• **ASSIGNED TASK**:
The answer must consist of every line in the data that contains "else".
===== MATERIAL TO PROCESS =====
(* ===== verification/Auth.v ===== *)
(** * Tokens, passwords and the authentication middleware
    (src/server/services/auth.ts)

    [jsonwebtoken] and [bcryptjs] are libraries the service only calls;
    what the service relies on them for is stated as two classes.
    - [Jwt]: [jwt_sign p iat] is the token of payload [p] issued at
      [iat] (seconds); [jwt_decode] gives back exactly what was signed
      and nothing else, and a token never contains a space (it is three
      base64url segments joined by dots).
    - [Hasher]: [bhash p salt] is the bcrypt hash of [p] with a random
      salt; [bcompare] accepts a password whose first 72 bytes are those
      of the hashed one (bcrypt ignores the rest) and rejects any other.

    [generateToken], [verifyToken], [authenticateToken] and
    [requireAdmin] follow lines 16-54: the [Authorization] header is
    split on spaces and its second word is the token; a missing or empty
    token is refused with 401, a token that does not verify or has
    expired (seven days after [iat], checked against the clock in
    seconds) with 403.

    The classes have the reference instances [hex_jwt] and [prefix_hasher]
    at the end of the file, used to evaluate the examples. *)

From S2P Require Import Spec2Rocq JsString Schema.
From Stdlib Require Import String Ascii.
From stdpp Require Import strings.

Local Open Scope string_scope.

(** The [user] of an [AuthRequest] and the claims of a token. *)
Record Payload := mkPayload {
  p_id : Id;
  p_email : string;
  p_name : string;
  p_role : string;
}.

#[export] Instance Payload_eq_dec : EqDecision Payload.
Proof. solve_decision. Defined.

Class Jwt := {
  jwt_sign : Payload -> Z -> string;
  jwt_decode : string -> option (Payload * Z);
  jwt_decode_sign p iat : jwt_decode (jwt_sign p iat) = Some (p, iat);
  jwt_decode_inv t p iat : jwt_decode t = Some (p, iat) -> t = jwt_sign p iat;
  jwt_sign_no_space p iat : has_char " "%char (jwt_sign p iat) = false;
  jwt_sign_nonempty p iat : jwt_sign p iat <> "";
}.

(** The first 72 bytes of a password: all that bcrypt hashes. *)
Definition trunc72 (p : string) : string := String.substring 0 72 p.

Class Hasher := {
  bhash : string -> N -> string;
  bcompare : string -> string -> bool;
  bcompare_spec p p' salt : bcompare p' (bhash p salt) = bool_decide (trunc72 p' = trunc72 p);
}.

(** [expiresIn: "7d"], in seconds. *)
Definition token_lifetime : Z := 7 * 24 * 60 * 60.

(** [Math.floor(Date.now() / 1000)] *)
Definition seconds (now : Z) : Z := now / 1000.

Section auth.
Context `{Jwt}.

(** [generateToken(user)] at time [now] (milliseconds). *)
Definition generateToken (user : Payload) (now : Z) : string := jwt_sign user (seconds now).

(** [verifyToken(token)]: [None] where [jwt.verify] throws. *)
Definition verifyToken (token : string) (now : Z) : option Payload :=
  match jwt_decode token with
  | Some (p, iat) => if bool_decide (seconds now < iat + token_lifetime)%Z then Some p else None
  | None => None
  end.

(** What the middleware does with a request: pass it on with its user,
    or answer with a status and a message. *)
Inductive auth_result :=
  | AuthOk (user : Payload)
  | AuthReject (status : Z) (message : string).

(** [authHeader && authHeader.split(" ")[1]] *)
Definition bearer_token (authHeader : option string) : option string :=
  match authHeader with
  | None => None
  | Some h => if str_truthy h then nth_error (JsString.split " "%char h) 1 else Some h
  end.

Definition authenticateToken (authHeader : option string) (now : Z) : auth_result :=
  match bearer_token authHeader with
  | Some token =>
      if str_truthy token then
        match verifyToken token now with
        | Some user => AuthOk user
        | None => AuthReject 403 "Invalid or expired token"
        end
      else AuthReject 401 "Access token required"
  | None => AuthReject 401 "Access token required"
  end.

(** [requireAdmin]: [None] when it calls [next()]. *)
Definition requireAdmin (user : option Payload) : option (Z * string) :=
  match user with
  | Some u => if p_role u === "admin" then None else Some (403%Z, "Admin access required")
  | None => Some (403%Z, "Admin access required")
  end.
End auth.

Section hash.
Context `{Hasher}.

(** [hashPassword(password)] with the salt [salt] drawn at random. *)
Definition hashPassword (password : string) (salt : N) : string := bhash password salt.

(** [comparePassword(password, hash)] *)
Definition comparePassword (password hash : string) : bool := bcompare password hash.
End hash.

(** ** Lemmas on the middleware *)

Section auth_lemmas.
Context `{Jwt}.

Lemma bearer_token_of tok :
  has_char " "%char tok = false -> bearer_token (Some ("Bearer " ++ tok)) = Some tok.
Proof.
  intros Hs. unfold bearer_token. simpl. by rewrite str_app_nil, split_no_sep.
Qed.

Lemma verifyToken_generate u t now :
  verifyToken (generateToken u t) now =
  if bool_decide (seconds now < seconds t + token_lifetime)%Z then Some u else None.
Proof. unfold verifyToken, generateToken. by rewrite jwt_decode_sign. Qed.

Lemma verifyToken_Some tok now u :
  verifyToken tok now = Some u ->
  exists iat, tok = jwt_sign u iat /\ (seconds now < iat + token_lifetime)%Z.
Proof.
  unfold verifyToken. destruct (jwt_decode tok) as [[p iat]|] eqn:E; [|done].
  case_bool_decide; [|done]. intros [= <-]. exists iat. split; [|done].
  by apply jwt_decode_inv.
Qed.
End auth_lemmas.

(** ** Reference instances

    [hex_jwt] writes a payload and its [iat] as five dot-separated
    fields, strings in hexadecimal and numbers in binary, and decodes a
    token by parsing it and checking that it is the token of what it
    parsed; [prefix_hasher] "hashes" a password to its first 72
    characters.  They satisfy the laws of the classes and make the
    examples executable. *)

Definition nib (n : nat) : ascii :=
  match n with
  | 0 => "0" | 1 => "1" | 2 => "2" | 3 => "3" | 4 => "4" | 5 => "5" | 6 => "6" | 7 => "7"
  | 8 => "8" | 9 => "9" | 10 => "a" | 11 => "b" | 12 => "c" | 13 => "d" | 14 => "e" | _ => "f"
  end.

(** The value of a lower-case hexadecimal digit. *)
Definition unnib (c : ascii) : option nat :=
  let n := nat_of_ascii c in
  (if (48 <=? n) && (n <=? 57) then Some (n - 48)
   else if (97 <=? n) && (n <=? 102) then Some (n - 87)
   else None)%nat.

Fixpoint hex_enc (s : string) : string :=
  match s with
  | EmptyString => EmptyString
  | String c s' =>
      String (nib (nat_of_ascii c / 16)) (String (nib (nat_of_ascii c mod 16)) (hex_enc s'))
  end.

Fixpoint hex_dec (s : string) : option string :=
  match s with
  | EmptyString => Some EmptyString
  | String a (String b s') =>
      hi ← unnib a; lo ← unnib b; r ← hex_dec s';
      Some (String (ascii_of_nat (16 * hi + lo)) r)
  | String _ EmptyString => None
  end.

Fixpoint pos_enc (p : positive) : string :=
  match p with
  | xH => EmptyString
  | xO p' => String "0" (pos_enc p')
  | xI p' => String "1" (pos_enc p')
  end.

Fixpoint pos_dec (s : string) : positive :=
  match s with
  | EmptyString => xH
  | String c s' => if decide (c = "1"%char) then xI (pos_dec s') else xO (pos_dec s')
  end.

Definition N_enc (n : N) : string :=
  match n with N0 => "n" | Npos p => String "p" (pos_enc p) end.
Definition N_dec (s : string) : N :=
  match s with String "p" s' => Npos (pos_dec s') | _ => N0 end.
Definition Z_enc (z : Z) : string :=
  match z with Z0 => "z" | Zpos p => String "p" (pos_enc p) | Zneg p => String "m" (pos_enc p) end.
Definition Z_dec (s : string) : Z :=
  match s with String "p" s' => Zpos (pos_dec s') | String "m" s' => Zneg (pos_dec s') | _ => Z0 end.

Definition hex_sign (p : Payload) (iat : Z) : string :=
  JsString.join "." [N_enc (p_id p); hex_enc (p_email p); hex_enc (p_name p); hex_enc (p_role p); Z_enc iat].

Definition hex_parse (t : string) : option (Payload * Z) :=
  match JsString.split "." t with
  | [i; e; n; r; a] =>
      e' ← hex_dec e; n' ← hex_dec n; r' ← hex_dec r;
      Some (mkPayload (N_dec i) e' n' r', Z_dec a)
  | _ => None
  end.

Definition hex_decode (t : string) : option (Payload * Z) :=
  match hex_parse t with
  | Some (p, iat) => if hex_sign p iat === t then Some (p, iat) else None
  | None => None
  end.

Lemma hex_char c :
  (hi ← unnib (nib (nat_of_ascii c / 16)); lo ← unnib (nib (nat_of_ascii c mod 16));
   Some (ascii_of_nat (16 * hi + lo))) = Some c.
Proof. destruct c as [[] [] [] [] [] [] [] []]; reflexivity. Qed.

Lemma hex_dec_enc s : hex_dec (hex_enc s) = Some s.
Proof.
  induction s as [|c s IH]; [done|]. cbn [hex_enc hex_dec]. rewrite IH.
  pose proof (hex_char c) as Hc.
  destruct (unnib (nib (nat_of_ascii c / 16))) as [hi|]; [|done].
  destruct (unnib (nib (nat_of_ascii c mod 16))) as [lo|]; [|done].
  unfold mbind, option_bind in *.
  assert (E : ascii_of_nat (16 * hi + lo) = c) by congruence. by rewrite E.
Qed.

Lemma pos_dec_enc p : pos_dec (pos_enc p) = p.
Proof. induction p; simpl; by rewrite ?IHp. Qed.

(** The characters of the encodings. *)
Lemma nib_not c n : c <> "0"%char -> c <> "1"%char -> c <> "2"%char -> c <> "3"%char ->
  c <> "4"%char -> c <> "5"%char -> c <> "6"%char -> c <> "7"%char -> c <> "8"%char ->
  c <> "9"%char -> c <> "a"%char -> c <> "b"%char -> c <> "c"%char -> c <> "d"%char ->
  c <> "e"%char -> c <> "f"%char -> nib n <> c.
Proof. intros. unfold nib. repeat (destruct n as [|n]; [done|]). done. Qed.

Lemma has_char_hex_enc c s : (forall n, nib n <> c) -> has_char c (hex_enc s) = false.
Proof.
  intros Hn. induction s as [|c' s IH]; [done|]. simpl.
  rewrite !bool_decide_eq_false_2 by apply Hn. by rewrite IH.
Qed.

Lemma has_char_pos_enc c p : c <> "0"%char -> c <> "1"%char -> has_char c (pos_enc p) = false.
Proof.
  intros H0 H1. induction p; simpl; rewrite ?bool_decide_eq_false_2 by congruence; done.
Qed.

(** A character that is none of [0-9a-fnpzm] occurs in no field. *)
Definition field_char (c : ascii) : Prop :=
  (forall n, nib n <> c) /\ c <> "n"%char /\ c <> "p"%char /\ c <> "z"%char /\ c <> "m"%char.

Lemma has_char_fields c p iat :
  field_char c ->
  Forall (fun t => has_char c t = false)
    [N_enc (p_id p); hex_enc (p_email p); hex_enc (p_name p); hex_enc (p_role p); Z_enc iat].
Proof.
  intros (Hn & Hn' & Hp & Hz & Hm).
  assert (H0 : c <> "0"%char) by (specialize (Hn 0); done).
  assert (H1 : c <> "1"%char) by (specialize (Hn 1); done).
  repeat constructor; try apply has_char_hex_enc; try done.
  - destruct (p_id p); simpl; rewrite ?bool_decide_eq_false_2 by congruence; [done|].
    by apply has_char_pos_enc.
  - destruct iat; simpl; rewrite ?bool_decide_eq_false_2 by congruence; [done| |];
      by apply has_char_pos_enc.
Qed.

Lemma field_char_dot : field_char ".".
Proof. repeat split; try done. intros n. apply nib_not; done. Qed.

Lemma field_char_space : field_char " ".
Proof. repeat split; try done. intros n. apply nib_not; done. Qed.

Lemma hex_parse_sign p iat : hex_parse (hex_sign p iat) = Some (p, iat).
Proof.
  unfold hex_parse, hex_sign. rewrite (split_join "." "" ); [|done|by apply has_char_fields, field_char_dot|done].
  simpl. rewrite !str_app_nil, !hex_dec_enc. simpl.
  destruct p as [i e n r]; simpl. f_equal. f_equal; [f_equal|].
  - destruct i; simpl; by rewrite ?pos_dec_enc.
  - destruct iat; simpl; by rewrite ?pos_dec_enc.
Qed.

Lemma hex_decode_sign p iat : hex_decode (hex_sign p iat) = Some (p, iat).
Proof. unfold hex_decode. rewrite hex_parse_sign. by rewrite bool_decide_eq_true_2. Qed.

Lemma hex_decode_inv t p iat : hex_decode t = Some (p, iat) -> t = hex_sign p iat.
Proof.
  unfold hex_decode. destruct (hex_parse t) as [[p' iat']|]; [|done].
  case_bool_decide; [|done]. by intros [= <- <-].
Qed.

Lemma hex_sign_no_space p iat : has_char " "%char (hex_sign p iat) = false.
Proof. apply has_char_join; [done|apply has_char_fields, field_char_space]. Qed.

Lemma hex_sign_nonempty p iat : hex_sign p iat <> "".
Proof. unfold hex_sign. cbn [JsString.join]. by destruct (p_id p). Qed.

#[export] Instance hex_jwt : Jwt :=
  {| jwt_sign := hex_sign; jwt_decode := hex_decode; jwt_decode_sign := hex_decode_sign;
     jwt_decode_inv := hex_decode_inv; jwt_sign_no_space := hex_sign_no_space;
     jwt_sign_nonempty := hex_sign_nonempty |}.

Lemma prefix_compare_spec p p' (salt : N) :
  bool_decide (trunc72 p' = trunc72 p) = bool_decide (trunc72 p' = trunc72 p).
Proof. reflexivity. Qed.

#[export] Instance prefix_hasher : Hasher :=
  {| bhash p _ := trunc72 p; bcompare p' h := bool_decide (trunc72 p' = h);
     bcompare_spec := prefix_compare_spec |}.

(** ** Properties of the middleware *)

Section auth_props.
Context `{Jwt}.

(** C14: A token the server generated, sent as [Bearer <token>], is
    accepted with exactly the user it was issued for until seven days
    (in whole seconds) after it was issued, and refused with 403
    afterwards. *)
Theorem authenticateToken_roundtrip u t now :
  authenticateToken (Some ("Bearer " ++ generateToken u t)) now =
  if bool_decide (seconds now < seconds t + token_lifetime)%Z then AuthOk u
  else AuthReject 403 "Invalid or expired token".
Proof.
  unfold authenticateToken. rewrite bearer_token_of by apply jwt_sign_no_space.
  unfold str_truthy. rewrite bool_decide_eq_false_2 by apply jwt_sign_nonempty. simpl.
  rewrite verifyToken_generate. by case_bool_decide.
Qed.

(** C13: The middleware lets a request through only with the user of a
    token signed with the server's key and not yet expired, found as
    the second space-separated word of the [Authorization] header. *)
Theorem authenticateToken_sound h now u :
  authenticateToken h now = AuthOk u ->
  exists iat, bearer_token h = Some (jwt_sign u iat) /\ (seconds now < iat + token_lifetime)%Z.
Proof.
  unfold authenticateToken. destruct (bearer_token h) as [tok|]; [|done].
  destruct (str_truthy tok); [|done].
  destruct (verifyToken tok now) as [u'|] eqn:E; [|done]. intros [= <-].
  destruct (verifyToken_Some _ _ _ E) as (iat & -> & Hlt). by exists iat.
Qed.
End auth_props.

Definition alice : Payload := mkPayload 0 "alice@example.com" "Alice" "user".

Lemma authenticateToken_sound_witness :
  authenticateToken (Some ("Bearer " ++ generateToken alice 0)) 1000 = AuthOk alice /\
  exists iat, bearer_token (Some ("Bearer " ++ generateToken alice 0)) = Some (jwt_sign alice iat) /\
              (seconds 1000 < iat + token_lifetime)%Z.
Proof.
  assert (H : authenticateToken (Some ("Bearer " ++ generateToken alice 0)) 1000 = AuthOk alice)
    by (vm_compute; reflexivity).
  split; [exact H|]. exact (authenticateToken_sound _ _ _ H).
Defined.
=====
• **SOLUTION TO THE EXERCISE**:
      and nothing else, and a token never contains a space (it is three
  | Some (p, iat) => if bool_decide (seconds now < iat + token_lifetime)%Z then Some p else None
  | Some h => if str_truthy h then nth_error (JsString.split " "%char h) 1 else Some h
      else AuthReject 401 "Access token required"
  | Some u => if p_role u === "admin" then None else Some (403%Z, "Admin access required")
  if bool_decide (seconds now < seconds t + token_lifetime)%Z then Some u else None.
   else if (97 <=? n) && (n <=? 102) then Some (n - 87)
   else None)%nat.
  | String c s' => if decide (c = "1"%char) then xI (pos_dec s') else xO (pos_dec s')
  | Some (p, iat) => if hex_sign p iat === t then Some (p, iat) else None
  else AuthReject 403 "Invalid or expired token".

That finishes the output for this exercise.